I once lost a loved one that was and still very dares to me too cold hands of death in the early Christmas a few years ago. The whole house became so cold, even outsiders could easily detect the fell the emptiness at home. The loss of a friend or dealing with the particular ailment can be really painful, said and even dreaded especially when you see and hear the sound of happiness filled during the holidays especially during the Christmas holidays and thanksgiving. Grief has always shown to magnify stress, increase one’s BP or whatever ailment you are passing through and it can as well lead to death.

There are few measures one can take to slow differ away from grief:

  • Be good to yourself: It is very necessary to get nice bed rest and try to handle things little at a time to avoid overloading yourself. If you need to be left alone at some point, then do justice to that and if you seek the company of friends and loved ones then also do that because at the time of grief you should be able to do whatever feels right in order to be at peace.

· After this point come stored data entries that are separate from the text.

(* ===== verification/Json.v ===== *)
(** * JSON text and back

    The SQL backends keep payloads as the text of [json.dumps] and read them
    with [json.loads]; the policy engine is spoken to in the same way.  [loads]
    is Python's parser on characters with code points below 256, with numbers
    kept as they are written; the result of the file is that it undoes [dumps]. *)
From Stdlib Require Import Ascii Qreduction.
From S2P Require Import Prelude Dict Types Encoding Timeparse.
Local Open Scope Z_scope.

(** ** Induction over nested values *)
Section json_ind.
Variable P : json → Prop.
Hypothesis Hnull : P JNull.
Hypothesis Hbool : ∀ b, P (JBool b).
Hypothesis Hnum : ∀ q t, P (JNum q t).
Hypothesis Hstr : ∀ s, P (JStr s).
Hypothesis Harr : ∀ l, Forall P l → P (JArr l).
Hypothesis Hobj : ∀ o, Forall (λ kv, P kv.2) o → P (JObj o).

Fixpoint json_nested_ind (j : json) : P j :=
  match j with
  | JNull => Hnull
  | JBool b => Hbool b
  | JNum q t => Hnum q t
  | JStr s => Hstr s
  | JArr l => Harr l ((fix go l := match l return Forall P l with
      | [] => Forall_nil_2 P | x :: l => Forall_cons_2 P x l (json_nested_ind x) (go l) end) l)
  | JObj o => Hobj o ((fix go o := match o return Forall (λ kv, P kv.2) o with
      | [] => Forall_nil_2 _ | kv :: o => Forall_cons_2 _ kv o (json_nested_ind kv.2) (go o) end) o)
  end.
End json_ind.

(** ** Scanning *)
Definition is_ws (c : ascii) : bool := c ∈? [" "%char; z_ascii 9; z_ascii 10; z_ascii 13].

Fixpoint skip_ws (l : list ascii) : list ascii :=
  match l with c :: l' => if is_ws c then skip_ws l' else l | [] => [] end.

Fixpoint span (p : ascii → bool) (l : list ascii) : list ascii * list ascii :=
  match l with
  | c :: l' => if p c then let '(a, r) := span p l' in (c :: a, r) else ([], l)
  | [] => ([], [])
  end.

(** ** Strings *)
Definition quote_char : ascii := z_ascii 34.
Definition backslash : ascii := z_ascii 92.

Definition unescape (c : ascii) : option ascii :=
  if decide (c = quote_char) then Some quote_char
  else if decide (c = backslash) then Some backslash
  else if decide (c = "/"%char) then Some "/"%char
  else if decide (c = "n"%char) then Some (z_ascii 10)
  else if decide (c = "r"%char) then Some (z_ascii 13)
  else if decide (c = "t"%char) then Some (z_ascii 9)
  else if decide (c = "b"%char) then Some (z_ascii 8)
  else if decide (c = "f"%char) then Some (z_ascii 12)
  else None.

(** The four digits of an escape; code points from 256 on are outside the model. *)
Definition code_point (a b c d : ascii) : option ascii :=
  a ← digit_val a; b ← digit_val b; c ← digit_val c; d ← digit_val d;
  if (a =? 0) && (b =? 0) then Some (z_ascii (16 * c + d)) else None.

(** What follows the opening quote. *)
Fixpoint parse_string (l : list ascii) : option (list ascii * list ascii) :=
  match l with
  | [] => None
  | c :: l =>
    if decide (c = quote_char) then Some ([], l)
    else if decide (c = backslash) then
      match l with
      | e :: l' =>
        if decide (e = "u"%char) then
          match l' with
          | c1 :: c2 :: c3 :: c4 :: l'' =>
            x ← code_point c1 c2 c3 c4; '(s, r) ← parse_string l''; Some (x :: s, r)
          | _ => None
          end
        else x ← unescape e; '(s, r) ← parse_string l'; Some (x :: s, r)
      | [] => None
      end
    else if ascii_z c <? 32 then None
    else '(s, r) ← parse_string l; Some (c :: s, r)
  end.

(** ** Numbers *)
Definition is_digit (c : ascii) : bool := (48 <=? ascii_z c) && (ascii_z c <=? 57).
Definition number_char (c : ascii) : bool := is_digit c || (c ∈? ["-"%char; "+"%char; "."%char; "e"%char; "E"%char]).

Definition digits_value (l : list ascii) : Z := fold_left (λ a c, 10 * a + (ascii_z c - 48)) l 0.

Definition exponent_value (l : list ascii) : option Z :=
  match l with
  | [] => Some 0
  | c :: l =>
    if c ∈? ["e"%char; "E"%char] then
      let '(sign, l) := match l with
                        | "-"%char :: l => (-1, l) | "+"%char :: l => (1, l) | _ => (1, l)
                        end in
      if forallb is_digit l && negb (bool_decide (l = [])) then Some (sign * digits_value l) else None
    else None
  end.

(** The exact value of a decimal numeral. *)
Definition number_value (l : list ascii) : option Q :=
  let '(sign, l) := match l with "-"%char :: l => (-1, l) | _ => (1, l) end in
  let '(whole, l) := span is_digit l in
  let '(point, (fraction, l)) := match l with
                                 | "."%char :: l => (true, span is_digit l)
                                 | _ => (false, ([], l))
                                 end in
  e ← exponent_value l;
  if bool_decide (whole = []) || (point && bool_decide (fraction = []))
     || (bool_decide (head whole = Some "0"%char) && negb (bool_decide (whole = ["0"%char]))) then None
  else
    let m := sign * digits_value (whole ++ fraction) in
    let e := e - Z.of_nat (length fraction) in
    Some (Qred (if 0 <=? e then inject_Z (m * 10 ^ e) else Qmake m (Z.to_pos (10 ^ (- e))))).

Definition parse_number (l : list ascii) : option (json * list ascii) :=
  let '(t, r) := span number_char l in
  q ← number_value t;
  Some (JNum q (String.string_of_list_ascii t), r).

(** ** Values *)
Definition literal (text : string) (j : json) (l : list ascii) : option (json * list ascii) :=
  if decide (take (String.length text) l = chars text) then Some (j, drop (String.length text) l) else None.

(** [dict(pairs)]: a repeated key keeps its place and gets the last value. *)
Definition dict_of_pairs {V} (kvs : list (string * V)) : dict V :=
  fold_left (λ d kv, dict_set kv.1 kv.2 d) kvs [].

Fixpoint parse_value (fuel : nat) (l : list ascii) : option (json * list ascii) :=
  match fuel, l with
  | S fuel, c :: l' =>
    if decide (c = quote_char) then
      '(s, r) ← parse_string l'; Some (JStr (String.string_of_list_ascii s), r)
    else if decide (c = "["%char) then
      match skip_ws l' with
      | "]"%char :: r => Some (JArr [], r)
      | l'' => '(vs, r) ← parse_elements fuel l''; Some (JArr vs, r)
      end
    else if decide (c = "{"%char) then
      match skip_ws l' with
      | "}"%char :: r => Some (JObj [], r)
      | l'' => '(kvs, r) ← parse_members fuel l''; Some (JObj (dict_of_pairs kvs), r)
      end
    else if decide (c = "n"%char) then literal "null" JNull l
    else if decide (c = "t"%char) then literal "true" (JBool true) l
    else if decide (c = "f"%char) then literal "false" (JBool false) l
    else parse_number l
  | _, _ => None
  end
with parse_elements (fuel : nat) (l : list ascii) : option (list json * list ascii) :=
  match fuel with
  | O => None
  | S fuel =>
    '(v, r) ← parse_value fuel l;
    match skip_ws r with
    | "]"%char :: r => Some ([v], r)
    | ","%char :: r => '(vs, r) ← parse_elements fuel (skip_ws r); Some (v :: vs, r)
    | _ => None
    end
  end
with parse_members (fuel : nat) (l : list ascii) : option (list (string * json) * list ascii) :=
  match fuel, l with
  | S fuel, c :: l =>
    if decide (c = quote_char) then
      '(k, r) ← parse_string l;
      match skip_ws r with
      | ":"%char :: r =>
        '(v, r) ← parse_value fuel (skip_ws r);
        let kv := (String.string_of_list_ascii k, v) in
        match skip_ws r with
        | "}"%char :: r => Some ([kv], r)
        | ","%char :: r => '(kvs, r) ← parse_members fuel (skip_ws r); Some (kv :: kvs, r)
        | _ => None
        end
      | _ => None
      end
    else None
  | _, _ => None
  end.

(** [json.loads(s)]; [None] is [JSONDecodeError].  Every value has at least one
    character, so twice the length is enough fuel. *)
Definition loads (s : string) : option json :=
  '(j, r) ← parse_value (2 * String.length s) (skip_ws (chars s));
  match skip_ws r with [] => Some j | _ => None end.

Example loads_examples :
  loads (" [1, -2.50e1 ,true,null]" +:+ char 10) =
    Some (JArr [JNum 1%Q "1"; JNum (-25 # 1)%Q "-2.50e1"; JBool true; JNull]) ∧
  loads ("{" +:+ json_string "a" +:+ ":1," +:+ json_string "b" +:+ " : {}, " +:+ json_string "a" +:+ ":" +:+ json_string ("x" +:+ char 10) +:+ "}")
    = Some (JObj [("a", JStr ("x" +:+ char 10)); ("b", JObj [])]) ∧
  loads "[1," = None ∧ loads "01" = None ∧ loads "1." = None ∧ loads "nul" = None ∧ loads "1 2" = None.
Proof. vm_compute. repeat split. Qed.

(** ** What can be written and read back

    A number's text is its value's, and an object has each key once. *)
Fixpoint json_ok (j : json) : Prop :=
  match j with
  | JNum q t => number_value (chars t) = Some q ∧ forallb number_char (chars t) = true ∧
                match chars t with [] => False | c :: _ => is_digit c = true ∨ c = "-"%char end
  | JArr l => (fix go l := match l with [] => True | x :: l => json_ok x ∧ go l end) l
  | JObj o => NoDup o.*1 ∧ (fix go o := match o with [] => True | (_, x) :: o => json_ok x ∧ go o end) o
  | _ => True
  end.

Lemma json_ok_arr l : json_ok (JArr l) ↔ Forall json_ok l.
Proof. cbn. induction l as [|x l IH]; [by split|]. rewrite Forall_cons, <-IH. done. Qed.

Lemma json_ok_obj o : json_ok (JObj o) ↔ NoDup o.*1 ∧ Forall (λ kv, json_ok kv.2) o.
Proof.
  cbn. apply and_iff_compat_l. induction o as [|[k x] o IH]; [by split|]. rewrite Forall_cons, <-IH. done.
Qed.

(** *** Strings *)
Lemma parse_escaped_char c l :
  parse_string (chars (json_escape_char c) ++ l) = '(s, r) ← parse_string l; Some (c :: s, r).
Proof. destruct c as [[] [] [] [] [] [] [] []]; reflexivity. Qed.

Lemma chars_concat (l : list string) : chars (String.concat "" l) = l ≫= chars.
Proof.
  induction l as [|x l IH]; [done|]. rewrite bind_cons, <-IH. destruct l; cbn [String.concat].
  - by rewrite app_nil_r.
  - change ("" +:+ ?x) with x. by rewrite chars_app.
Qed.

Lemma parse_escaped s l :
  parse_string (chars (String.concat "" (json_escape_char <$> s)) ++ quote_char :: l) = Some (s, l).
Proof.
  rewrite chars_concat. induction s as [|c s IH]; [done|].
  rewrite fmap_cons, bind_cons, <-app_assoc, parse_escaped_char. by rewrite IH.
Qed.

Lemma chars_json_string s l :
  chars (json_string s) ++ l = quote_char :: chars (String.concat "" (json_escape_char <$> chars s)) ++ quote_char :: l.
Proof. unfold json_string. rewrite !chars_app, <-!app_assoc. done. Qed.

(** *** Numbers *)
Definition ends_number (r : list ascii) : Prop := ∀ c l, r = c :: l → number_char c = false.

Lemma span_all (p : ascii → bool) l r :
  forallb p l = true → (∀ c l', r = c :: l' → p c = false) → span p (l ++ r) = (l, r).
Proof.
  intros Hl Hr. induction l as [|c l IH]; cbn in *.
  - destruct r as [|c r]; [done|]. cbn. by rewrite (Hr c r).
  - apply andb_true_iff in Hl as [-> Hl]. by rewrite IH.
Qed.

Lemma parse_number_text q t r :
  json_ok (JNum q t) → ends_number r → parse_number (chars t ++ r) = Some (JNum q t, r).
Proof.
  intros (Hv & Hc & _) Hr. unfold parse_number. rewrite span_all by done. rewrite Hv. cbn.
  by rewrite String.string_of_list_ascii_of_string.
Qed.

(** *** How a text begins *)
Definition starts_value (c : ascii) : Prop :=
  is_ws c = false ∧ c ≠ "]"%char.

Lemma digit_or_minus c :
  is_digit c = true ∨ c = "-"%char →
  starts_value c ∧ c ∉ [quote_char; "["%char; "{"%char; "n"%char; "t"%char; "f"%char].
Proof.
  unfold starts_value. destruct c as [[] [] [] [] [] [] [] []]; intros [H|H]; try discriminate H; (split; [split; [reflexivity|discriminate]|set_solver]).
Qed.

Lemma dumps_starts j : json_ok j → ∃ c l, chars (dumps false j) = c :: l ∧ starts_value c.
Proof.
  destruct j as [|[]|q t|s|l|o]; intros Hok; try by (eexists _, _; split; [reflexivity|split; [reflexivity|discriminate]]).
  - destruct Hok as (_ & _ & Ht). cbn. destruct (chars t) as [|c l]; [done|].
    exists c, l. split; [done|]. by apply digit_or_minus.
Qed.

Lemma skip_ws_dumps j r : json_ok j → skip_ws (chars (dumps false j) ++ r) = chars (dumps false j) ++ r.
Proof. intros H. destruct (dumps_starts j H) as (c & l & -> & Hc & _). cbn. by rewrite Hc. Qed.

  • Be ready to seek and not reject the help of others: This holiday period is not supposed to be a time to grieve and probably in addition to it you having a sense of independence. No, it is not advisable because you will need the help of other family members and friends to get through that feeling of grief, you will need aid to tidy the house, prepare the meal, being quite a time like this won’t solve the problem. Loved ones might start getting scared of approaching you, having this sense of being uncomfortable around you and afraid of raising the issue that will remind you of your mind because generally speaking whatever that brings back the memory of a dead one leads to isolation and discouragement of those that are willing to help.
  • Learn to be better, not bitter: In conditions like this one have to learn to be better, not bitter. You have to learn to do things differently, try out new strategies to improve yourself, meet new people, laugh often and most of the stick closer to God, He is the only healer to your pain. When the grief seems to be there even after trying out all these things, then I suggest you meet a professional at such issues most especially a psychologist for help.